PROBLEM STATEMENT: Only one stretch of the data below is wanted: the lines from the one with "ie_Serial : string;" through the one with "(** ** Operations *)", repeated exactly.

Stored items:
::::

(* ===== verification/Inventory.v ===== *)
(** * The inventory: text format, canonical serials, integrity value

    Models the inventory codec of internal/storage/storage.go
    ([FormatInventoryLine], [parseInventoryEntry], [parseBlobInventoryEntry],
    [openVoxInventoryLine], [NormaliseSerial], [latestSerialFromBlob], ...),
    the entry type of internal/storage/backend.go and the two integrity
    schemes ([wholeBlobInventoryMAC], [chainInventoryMAC]). *)

From S2P Require Import Prelude GoStrings GoTime Sha256.
From Stdlib Require Import Ascii.

(** ** Data *)

Record InventoryEntry := mkEntry {
  ie_Serial : string;
  ie_NotBefore : string;
  ie_NotAfter : string;
  ie_Subject : string }.
#[global] Instance InventoryEntry_eq_dec : EqDecision InventoryEntry.
Proof. solve_decision. Defined.

(** ** Operations *)

(** The canonical spelling of a serial: upper-case hex, no prefix, no leading
    zeros.  Accepts white space, a [0x] or [0X] prefix and either case;
    refuses the empty string and negative numbers. *)
Definition NormaliseSerial (serial : string) : result string :=
  let trimmed := TrimSpace serial in
  let trimmed :=
    match CutPrefix trimmed "0x" with
    | Some rest => rest
    | None => match CutPrefix trimmed "0X" with Some rest => rest | None => trimmed end
    end in
  match SetString16 trimmed with
  | Some n =>
      if bool_decide (trimmed = "") || (n <? 0)
      then Err (Wrap "not a hexadecimal serial number" [Sentinel ErrMalformedSerial])
      else Ok (hexX n)
  | None => Err (Wrap "not a hexadecimal serial number" [Sentinel ErrMalformedSerial])
  end.

Definition canonicalInventoryLine (e : InventoryEntry) : string :=
  ie_Serial e +:+ " " +:+ ie_NotBefore e +:+ " " +:+ ie_NotAfter e +:+ " /" +:+ ie_Subject e.

Definition FormatInventoryLine (serial : string) (notBefore notAfter : Time) (subject : string)
    : string :=
  canonicalInventoryLine (mkEntry serial (format_time notBefore) (format_time notAfter) subject).

(** Four or more white-space-separated fields; the subject is everything from
    the fourth on, joined by single spaces, less one leading slash. *)
Definition parseInventoryEntry (line : string) : option InventoryEntry :=
  match Fields line with
  | serial :: notBefore :: notAfter :: subj :: more =>
      Some (mkEntry serial notBefore notAfter (TrimPrefix (Join " " (subj :: more)) "/"))
  | _ => None
  end.

(** A serial in canonical form, or unchanged when it does not parse. *)
Definition inventorySerial (raw : string) : string :=
  match NormaliseSerial raw with Ok n => n | Err _ => raw end.

(** ["CN=x"] for a plain [x] is the certname [x]; anything else is kept. *)
Definition inventorySubject (subject : string) : string :=
  match CutPrefix subject "CN=" with
  | Some cn =>
      if negb (bool_decide (cn = "")) && negb (ContainsAny cn (",+=/\ "))
      then cn else subject
  | None => subject
  end.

::::

ANSWER AREA:
  ie_Serial : string;
  ie_NotBefore : string;
  ie_NotAfter : string;
  ie_Subject : string }.
#[global] Instance InventoryEntry_eq_dec : EqDecision InventoryEntry.
Proof. solve_decision. Defined.

(** ** Operations *)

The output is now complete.